Un autre enseignement intéressant des atlas régionaux concerne les "flux migratoires", autrement dit les mouvements entre la région où le médecin à été formé et celle où il choisit d'exercer (et s'inscrit pour la première fois à l'Ordre). La Franche-Comté est ainsi la région qui forme et conserve la plus grande partie de ses médecins. A l'inverse, la Bourgogne ne conserve que 47% des médecins formés à l'université de Dijon. Enfin, un chiffre national illustre bien les difficultés actuelles dans le renouvellement démographique des médecins et les solutions souvent retenues pour y remédier : 41% des médecins inscrits pour la première fois à l'Ordre en 2010 ont obtenu leur diplôme hors de France.

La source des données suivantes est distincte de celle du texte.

Lemma step_stream_chunks a s s' rid q :
  step a s = Some s' ->
  stream_chunks s !! rid = Some q -> stream_chunks s' !! rid = None ->
  exists i h, a = StreamResume i /\ handlers s !! i = Some h /\
              h_rid h = rid /\ h_pc h = HCleanup.
Proof.
  intros Hs Hq Hn. destruct a; simpl in Hs.
  - exfalso. destruct (status_tracker s !! request_id); [discriminate|].
    inversion Hs; subst. unfold post_queue_add in Hn.
    destruct (validate QueueRequest body); simpl in Hn; congruence.
  - exfalso. destruct (status_tracker s !! request_id); [discriminate|].
    inversion Hs; subst. unfold post_chat_completions in Hn.
    destruct (validate OpenAIChatRequest body) as [request|]; [|congruence].
    destruct (dict_get "stream" request) as [[| [|] | | | | |]|];
      simpl in Hn; congruence.
  - exfalso. inversion Hs; subst. unfold get_stream in Hn.
    destruct (status_tracker s !! request_id); simpl in Hn; congruence.
  - unfold stream_resume in Hs.
    destruct (handlers s !! i) as [h|] eqn:Hh; [|discriminate]. simpl in Hs.
    destruct (handler_run h s) as [[h' s1]|] eqn:Hrun; [|discriminate].
    simpl in Hs. inversion Hs; subst. simpl in Hn.
    destruct (handler_run_stream_chunks _ _ _ _ _ _ Hrun Hq Hn) as [Hr Hp].
    exists i, h. auto.
  - exfalso. unfold worker_get in Hs. destruct (worker s); try discriminate.
    destruct (request_queue s) as [|item rest]; [inversion Hs; subst; congruence|].
    destruct (status_tracker s !! qi_request_id item);
      inversion Hs; subst; simpl in Hn; [|congruence].
    destruct (decide (qi_request_id item = rid)) as [E|Hne].
    + rewrite E, lookup_insert_eq in Hn. discriminate.
    + rewrite lookup_insert_ne in Hn by assumption. congruence.
  - exfalso. unfold llm_created in Hs. destruct (worker s); try discriminate.
    inversion Hs; subst. simpl in Hn. congruence.
  - exfalso. unfold llm_chunk in Hs. destruct (worker s); try discriminate.
    destruct content as [[|x c]|]; try (inversion Hs; subst; congruence).
    destruct (stream_chunks s !! rid0); inversion Hs; subst.
    + simpl in Hn. congruence.
    + rewrite processing_error_stream_chunks in Hn. congruence.
  - exfalso. unfold llm_finished in Hs. destruct (worker s); try discriminate.
    destruct (stream_chunks s !! rid0); inversion Hs; subst.
    + simpl in Hn. congruence.
    + rewrite processing_error_stream_chunks in Hn. congruence.
  - exfalso. unfold llm_raised in Hs.
    destruct (worker s); try discriminate; inversion Hs; subst;
      rewrite processing_error_stream_chunks in Hn; congruence.
Qed.

Lemma step_handlers_stable a s s' i h :
  step a s = Some s' -> handlers s !! i = Some h ->
  exists h', handlers s' !! i = Some h' /\ h_rid h' = h_rid h.
Proof.
  intros Hs Hh. destruct a; simpl in Hs.
  - destruct (status_tracker s !! request_id); [discriminate|].
    inversion Hs; subst. exists h. split; [|reflexivity]. unfold post_queue_add.
    destruct (validate QueueRequest body); assumption.
  - destruct (status_tracker s !! request_id); [discriminate|].
    inversion Hs; subst. exists h. split; [|reflexivity].
    unfold post_chat_completions.
    destruct (validate OpenAIChatRequest body) as [request|]; [|assumption].
    destruct (dict_get "stream" request) as [[| [|] | | | | |]|];
      simpl; try assumption.
    apply lookup_app_l_Some. assumption.
  - inversion Hs; subst. exists h. split; [|reflexivity]. unfold get_stream.
    destruct (status_tracker s !! request_id); simpl; [|assumption].
    apply lookup_app_l_Some. assumption.
  - unfold stream_resume in Hs.
    destruct (handlers s !! i0) as [h0|] eqn:Hh0; [|discriminate]. simpl in Hs.
    destruct (handler_run h0 s) as [[h0' s1]|] eqn:Hrun; [|discriminate].
    simpl in Hs. inversion Hs; subst. simpl.
    pose proof (handler_run_frame _ _ _ _ Hrun) as (_ & _ & _ & _ & Hhs).
    rewrite Hhs. destruct (decide (i0 = i)) as [->|Hne].
    + exists h0'. rewrite list_lookup_insert_eq by (eapply lookup_lt_Some; eauto).
      split; [reflexivity|]. rewrite Hh in Hh0. inversion Hh0; subst.
      eapply handler_run_rid; eauto.
    + exists h. rewrite list_lookup_insert_ne by assumption. auto.
  - exists h. split; [|reflexivity]. unfold worker_get in Hs.
    destruct (worker s); try discriminate.
    destruct (request_queue s) as [|item rest]; [inversion Hs; subst; assumption|].
    destruct (status_tracker s !! qi_request_id item);
      inversion Hs; subst; assumption.
  - exists h. split; [|reflexivity]. unfold llm_created in Hs.
    destruct (worker s); try discriminate. inversion Hs; subst. assumption.
  - exists h. split; [|reflexivity]. unfold llm_chunk in Hs.
    destruct (worker s); try discriminate.
    destruct content as [[|x c]|]; try (inversion Hs; subst; assumption).
    unfold processing_error in Hs.
    destruct (stream_chunks s !! rid); inversion Hs; subst; assumption.
  - exists h. split; [|reflexivity]. unfold llm_finished, processing_error in Hs.
    destruct (worker s); try discriminate.
    destruct (stream_chunks s !! rid); inversion Hs; subst; assumption.
  - exists h. split; [|reflexivity]. unfold llm_raised, processing_error in Hs.
    destruct (worker s); try discriminate;
      destruct (stream_chunks s !! rid); inversion Hs; subst; assumption.
Qed.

Malgré ce tableau plutôt sombre - auquel on pourrait ajouter le fait que moins d'un nouveau médecin sur dix choisit de s'installer en libéral -, le conseil de l'Ordre voit néanmoins poindre "une lueur d'espoir", comme il le remarquait déjà lors de la publication de l'atlas national. Celle-ci réside notamment dans les enquêtes, qui révèlent que les jeunes médecins nouvellement installés se disent très satisfaits de leur mode d'exercice et se déclarent prêts à le recommander à leurs confrères.